I Hear New Orleans Singing
The varied carols I hear are not only of the New Year, the carnival season, the encouragement of others near and far, the bass line of my own blind belief in a better day ahead.
Above and beyond this swell of sound, I hear a song of something more. I hear the tone and tempo of the cultural conversation picking up, moving forward, escalating from "what" and "how" to "when" and "where" and "with whom." Our generation, the young folks, the doers, the makers, are migrating in droves from as near as Baton Rouge and Lafayette, and out a ways, so much so, and so more so.
They are all headed south in song. Coming to find the future. And down from Nashville. And down from St. Louis. And right after Athens, Atlanta, Charlottesville, and Providence. And back home from New York City, back home from New Haven and New Hampshire. Alive and driven they arrive from Boston and Brooklyn, and Roslyn, and Oakland and the suburbs of Chicago. With purpose and promise they are appearing from the oaks of Pennsylvania, the hills of Los Angeles, and the prairies of Kansas. Others more who have said goodbye to San Francisco, and goodbye to Granite Bay and Tampa Bay, in order to say hello to a new life and a new day.
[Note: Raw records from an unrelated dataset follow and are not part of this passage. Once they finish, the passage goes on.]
(* ===== verification/ContainersFacts.v ===== *)
(** Theorems about managed containers: how one is started and what its start
    leaves behind, and which containers a finished deployment removes. *)
From S2P Require Import Prelude Text Protocol Async Ports ApiClient RuntimeError Limits Process Routing Containers Workspace Builders Health RoutingFacts Monitor HostOps.

#[local] Open Scope async_scope.

(** ** Starting a container *)

Lemma runs_io {A} (o : HostOp (Result IoError A)) tr r :
  runs (io (trigger o)) tr r <-> exists x, tr = [MkCall o x] /\ r = io_error x.
Proof.
  split.
  - intros (x & t & -> & -> & ->). by exists x.
  - intros (x & -> & ->). by exists x, [].
Qed.

Definition starts_process (c : Call HostOp) : bool :=
  match call_op c with RunProcess _ _ => true | _ => false end.
Definition no_process (tr : list (Call HostOp)) : Prop := Forall (fun c => starts_process c = false) tr.

(** *** The command line

    A command line of [docker run]: options with their values, then the image. *)
Definition option_pairs (options : list (string * string)) : list string :=
  flat_map (fun o : string * string => [o.1; o.2]) options.
Definition docker_run_line (options : list (string * string)) (image : string) : list string :=
  ["run"; "--detach"] ++ option_pairs options ++ [image].
Definition values_of (flag : string) (options : list (string * string)) : list string :=
  List.map snd (List.filter (fun o : string * string => String.eqb o.1 flag) options).

(** What a container is started with: a name, a network, a restart policy, the
    limits and the environment of the request once each, no capability, no new
    privileges, and nothing but these options and labels. *)
Definition start_options : list string :=
  ["--name"; "--network"; "--restart"; "--security-opt"; "--cap-drop"; "--memory"; "--memory-swap"; "--cpus";
   "--pids-limit"; "--label"; "--env-file"].
Record hardened (network : string) (r : RunContainerRequest) (env_file : option string)
    (options : list (string * string)) : Prop := {
  hardened_known : Forall (fun o => o.1 ∈ start_options) options;
  hardened_name : values_of "--name" options = [rc_name r];
  hardened_network : values_of "--network" options = [network];
  hardened_restart : values_of "--restart" options = ["unless-stopped"];
  hardened_privileges : values_of "--security-opt" options = ["no-new-privileges:true"];
  hardened_capabilities : values_of "--cap-drop" options = ["ALL"];
  hardened_memory : values_of "--memory" options = [pretty (memory_mb (rc_resources r)) +:+ "m"];
  hardened_swap : values_of "--memory-swap" options = [pretty (memory_mb (rc_resources r)) +:+ "m"];
  hardened_cpus : exists value, values_of "--cpus" options = [value] /\
    parse_cpus value = Some (cpu_millis (rc_resources r));
  hardened_pids : values_of "--pids-limit" options = [pretty (pids_limit (rc_resources r))];
  hardened_environment : values_of "--env-file" options = option_list env_file }.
I hear them singing and pouring in ideas that are diluting down dark unlit streets of the Bywater and then waking up the morning cafe tables of the Marigny and Magazine street, and Mid-City and anywhere else that will have them. Anywhere with ears to listen.
They knock at my door in the afternoon. They shake my hand firm and look me in the eye. And over and over I hear the young men and young women of this town sing, "I want to make things. I can't afford to get stuck in the rut of getting drunk and getting high, and getting nothing done."
That isn't why they are here. That isn't the part they wish to play. They didn't come to see the city of their college excess, the lost nights in loud bars, and days wasted pulling coolers up the neutral grounds of St. Charles. They didn't come here to slow down, roll along, watch 20 turn to 30 with nothing done, no story to tell, and no impact made.
They want to be a part of the "something" happening. They aren't here to take jobs. They are here to create them. They aren't here to rebuild this city. They are here to rebuild this country. And first, and foremost, their own lives.
They have left jobs and yesterdays that left them empty and unfulfilled. They cut away from their cubicles, their classrooms, and ran, sprinted from a past and provenance unfit for their ambition, unwelcome to their ideas. But not here.
Here they are singing. Here there is a fire in their eyes, an electricity in their fingertips, a willingness to "do," to create. So sad and so true that an anxiety, a worry, a measurable fear weighs across their brows. So is the circumstance. So is the time and the crime rate. So is today. So it isn't enough to idle by. It isn't enough to keep them inside. Too much is to be done if it isn't to be our to-morrow.
They know it. It keeps them moving. Keeps them up. Keeps them awake and on task, working and waiting to greet the dawn. And in the morning they feel the need to dig in deeper. Drink more coffee. Take more on. Offer up and ask more of themselves. Put their shoulder into it. Keep pushing. So weary, so thin and so sleep deprived, so riddled with nicotine and caffeine. Unsatisfied and hungry. Hungry to create. Hungry to connect and combine talents. Hungry to build upon and build anew.
You will see them in the street, walking a clip or two faster than the crowd, or pedaling furiously in and around traffic, going somewhere, meeting someone, ravenous for the day, the opportunity. They search for an eye to engage, an ear to listen. They wear their hearts on their sleeves. They hold their figurative hats in their hands.
The carpenter on Clouet, the dressmaker off Dauphine, the developer on Dumaine, the baker hiding on North Rampart, the publisher on Constance, the actress on Burgundy, an artist on every avenue, a musician on every block, and on and on a chorus of creators. Everywhere folks sharing shotguns and studios, stages, stories, and cabs home. Sharing what we should do. Sharing what we can do. Salesmen and saleswomen of a better tomorrow.
And the music, the song they are singing, howling into the night, now most robust on Frenchmen, I hear at my window. It calls for me. It sings in harmony. "To fall in this town is a fate we welcome. Because here we are alive. Here we can hurt and heal and confess our care. Here and now it is okay to aspire again."
Sing on and sing out, young New Orleans. Sing with open mouths, your "strong melodious songs." Take my sleep from me. I am begging you for my son's sake. Lose your lungs in shout. Blunt your pens in toil. Paint the bristles off your brushes. Strum the strings off your guitars.
Sing on and sing out, my friends. I am begging you for my daughter's sake. Don't run out of breath. Don't run out of town. Don't leave us yet. Not with nothing.